(* ===== verification/Prelude.v ===== *)
(** * A verification of the RISC-V pipeline simulator

    The program ([src/src]) simulates a RISC-V processor with a five-stage
    pipeline, branch prediction, an instruction and a data cache, and virtual
    memory with two TLBs, cycle by cycle, under a small command interpreter.
    This library models all of it as executable functions and proves what
    each part does.

    ** The program and its model

    - [riscv_sim_framework.c], memory: [Memory].  [memsys] is the record of
      the static variables; [memory_read], [memory_write], [memory_status],
      [memory_load], [memory_dump], ... are the C functions.  [Port] states,
      as the type class [MemoryPort] with its laws, what the TLB and the
      caches rely on, and shows that [memsys] is an instance.
    - [riscv_sim_framework.c], registers: [Registers].
    - [branch_predictor.c]: [BranchPredictor].
    - [cache.c], [cache.h] (write-back, two ways for data): [Cache]; the
      memory seen through a cache and reads, [CacheSpec]; stores,
      [CacheWrite]; misses against the framework's memory, [CacheMemory];
      the invariant for every call, [CacheFrame].
    - [TLB.c], [TLB.h]: [TLB]; the two-level translation it implements,
      [TLBSpec].  [PortFrame] says which parts of memory the calls of the
      TLB and the caches leave alone.
    - [riscv.h], [riscv_pipeline_registers.h]: [Instruction].
    - [riscv_virtualizer.c], instruction handlers and dispatch tables:
      [Execute].  [ISA] is an independent definition of the RV64IM subset;
      [ISARefinement] compares the two where they agree, [Divergence] where
      they do not; [ExecuteFrame] bounds the handlers.
    - [riscv_virtualizer.c], stages: [Pipeline] ([sim] is the state of the
      whole program, one function per stage); [FetchSpec], [DecodeSpec],
      [ExecuteSpec], [MemoryStageSpec].
    - [riscv_sim_framework.c], the loop: [Simulator], [SimulatorSpec].
      [Squash] follows a misprediction over two cycles; [LoadPath] follows a load from a cold TLB and a cold cache to its result.
    - [riscv_sim_framework.c], commands and [main]: [CString] (the C library
      on text) with [CStringSpec], [Commands], [CommandsSpec], [SessionSpec].
    - [tests/]: [Regression] replays the recorded runs, with the programs,
      scripts and page tables of the test suite as text; it validates the
      model and is not a theorem about other inputs.
    - [Witnesses] applies the properties at concrete states.

    The components interact as in the code: [main] runs commands; [run]
    repeats a cycle; a cycle calls the stages from write-back to fetch; fetch
    and memory go through a TLB, then a cache, then memory, with at most one
    memory access per stage; a stage register carries work from one cycle to
    the next, and stalls and mispredictions flow back through them.

    ** How C is modelled

    Integers are in [Z] with the conversions written out ([u64], [i32],
    [wrap], [swrap]).  A call gives [Ok], [Exit] for [exit (c)], or [Undef]
    where the source does not determine the behaviour: shifts by the width or
    more, signed overflow in arithmetic, division by zero, accesses outside
    an object, indeterminate values.  Left shifts of signed values and
    conversions out of range are those of the compiler's documentation (two's
    complement).  Objects that are accessed by bytes are lists of bytes,
    little-endian.  Variables that are read before they are set are arguments.

    ** What the theorems show

    - Instructions: in the domain [conforms] the execute stage implements the
      instruction set; words outside it are reported.  What [conforms] leaves
      out is shown to differ: branches, [AUIPC], [SRAI], some arithmetic.
    - Pipeline: fetch delivers the word at the program counter; decode issues
      with the latest register values or stalls; a misprediction squashes
      what is in the decode stage; a stalled access is replayed; a load sees the store before
      it, and from a cold TLB and cache completes through the walk, the stalls
      and the replays.  Where an instruction is repeated or a jump cancelled
      by a stall, the theorems say when.
    - Memory hierarchy: from a coherent cache aligned reads that hit or
      replace a clean row are transparent, stores to the first way update the
      memory that the client sees, a TLB miss with ready memory computes the
      translation, and no call hands out another address; where the code
      departs from this (second way, clean and dirty rows, unaligned misses)
      the theorems say what it does.
    - Memory: round trip at latency 0, latency protocol, one access per stage.
    - Whole program: every command and every run that ends keeps the
      invariant of all variables; breakpoints; the text of a dump is read
      back by a load; the loader puts the lines of a text in memory up to the
      first wrong one, which it reports.

    ** Bounds and fuel

    The loop of the simulator recurses on the number of steps, as the C loop
    counts them.  Loops over text have the length of the text as fuel, and
    every iteration takes at least one character; [tokens_eq],
    [load_hex_spec] and [session_keeps_invariant] show that it is
    enough.  Printing a 64-bit number takes at most 64 digits.

    ** Not modelled

    [mem.c] (wrappers of [malloc] that exit when it fails; allocation is
    assumed to succeed), the build without a pipeline (it calls a function
    that is not in the repository), the branches that [cache.h] does not
    select, the GNU readline variant of the prompt, [unit_tests.c] (empty),
    and the wording of the messages on standard error. *)
From Stdlib Require Export ZArith Lia.
From stdpp Require Export base list gmap numbers.
#[global] Open Scope Z_scope.

(** ** Outcomes of C code

    [Ok a]: the call returns [a].  [Exit c]: the process ends with
    [exit(c)].  [Undef]: the C program's behaviour is not determined by the
    source (a shift by at least the width, a signed overflow, a division by
    zero, an access outside an object, a use of an indeterminate value). *)
Inductive outcome (A : Type) : Type :=
  | Ok (a : A)
  | Exit (code : Z)
  | Undef.
Arguments Ok {A} a.
Arguments Exit {A} code.
Arguments Undef {A}.

(** Sequencing.  The first argument is elaborated first, so that patterns
    in [x ← e; k] know their types. *)
Definition obind {A B : Type} (o : outcome A) (k : A → outcome B) : outcome B :=
  match o with
  | Ok a => k a
  | Exit c => Exit c
  | Undef => Undef
  end.

Declare Scope sim_scope.
Notation "o ≫= k" := (obind o k) : sim_scope.
Notation "x ← y ; z" := (obind y (λ x : _, z)) : sim_scope.
Notation "' x ← y ; z" := (obind y (λ x : _, z)) : sim_scope.
#[global] Open Scope sim_scope.

Lemma bind_Ok {A B} (o : outcome A) (k : A → outcome B) b :
  o ≫= k = Ok b ↔ ∃ a, o = Ok a ∧ k a = Ok b.
Proof.
  split.
  - destruct o; simpl; [eauto | discriminate | discriminate].
  - intros (a & -> & ?). done.
Qed.

Lemma bind_assoc {A B C} (o : outcome A) (f : A → outcome B) (g : B → outcome C) :
  (x ← o; f x) ≫= g = (x ← o; f x ≫= g).
Proof. destruct o; done. Qed.

(** [sat P o]: if [o] returns, its value satisfies [P]. *)
Definition sat {A} (P : A → Prop) (o : outcome A) : Prop :=
  match o with Ok a => P a | _ => True end.
(* ===== verification/Memory.v ===== *)
(** * The memory subsystem of [riscv_sim_framework.c] (lines 31-347)

    Byte memory, the table of pending accesses that models latency, and the
    three calls the pipeline uses: [memory_read], [memory_write] and
    [memory_status]. *)
From S2P Require Import Prelude.

Definition MEMORY_MAX_SIZE : Z := 32 * 1024 * 1024.
Definition MEMORY_PAGE_SIZE : Z := 4096.
Definition MEMORY_MAX_PENDING : nat := 4.
Definition MEMORY_MAX_READ_BYTES : Z := 16.

Definition STAGE_F_BIT : Z := Z.shiftl 1 0.
Definition STAGE_D_BIT : Z := Z.shiftl 1 1.
Definition STAGE_X_BIT : Z := Z.shiftl 1 2.
Definition STAGE_M_BIT : Z := Z.shiftl 1 3.
Definition STAGE_W_BIT : Z := Z.shiftl 1 4.

(** The constants [MEMORY_OP_NONE] .. [MEMORY_OP_COMPLETED]. *)
Inductive memory_op : Type :=
  | MEMORY_OP_NONE
  | MEMORY_OP_READ
  | MEMORY_OP_WRITE
  | MEMORY_OP_COMPLETED.

#[export] Instance memory_op_eq_dec : EqDecision memory_op.
Proof. solve_decision. Defined.

Record memory_pending_t : Type := mkPending {
  address : Z;
  n_bytes : Z;
  end_cycle : Z;
  op : memory_op;
}.

#[export] Instance memory_pending_eq_dec : EqDecision memory_pending_t.
Proof. solve_decision. Defined.

Definition set_op (o : memory_op) (p : memory_pending_t) : memory_pending_t :=
  mkPending (address p) (n_bytes p) (end_cycle p) o.

(** The static variables of the memory subsystem.  [riscv_mem] is the array
    [riscv_mem[0 .. riscv_mem_size)]: a byte that no store has touched has
    no entry and reads as the 0 that [memory_initialize] put there. *)
Record memsys : Type := mkMem {
  riscv_mem : gmap Z Z;
  riscv_mem_size : Z;
  memory_read_latency : Z;
  memory_write_latency : Z;
  cycle_counter : Z;
  read_counter : Z;
  read_bytes : Z;
  write_counter : Z;
  write_bytes : Z;
  memory_pending : list memory_pending_t;
  current_stage : Z;
  memory_accesses_issued : Z;
}.

Definition set_mem (x : gmap Z Z) (m : memsys) : memsys :=
  mkMem x (riscv_mem_size m) (memory_read_latency m) (memory_write_latency m)
    (cycle_counter m) (read_counter m) (read_bytes m) (write_counter m)
    (write_bytes m) (memory_pending m) (current_stage m) (memory_accesses_issued m).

**Exercise prompt**
Report every line of the records that contains the word "runs".

**Answer to the exercise**
    - [tests/]: [Regression] replays the recorded runs, with the programs,
    The components interact as in the code: [main] runs commands; [run]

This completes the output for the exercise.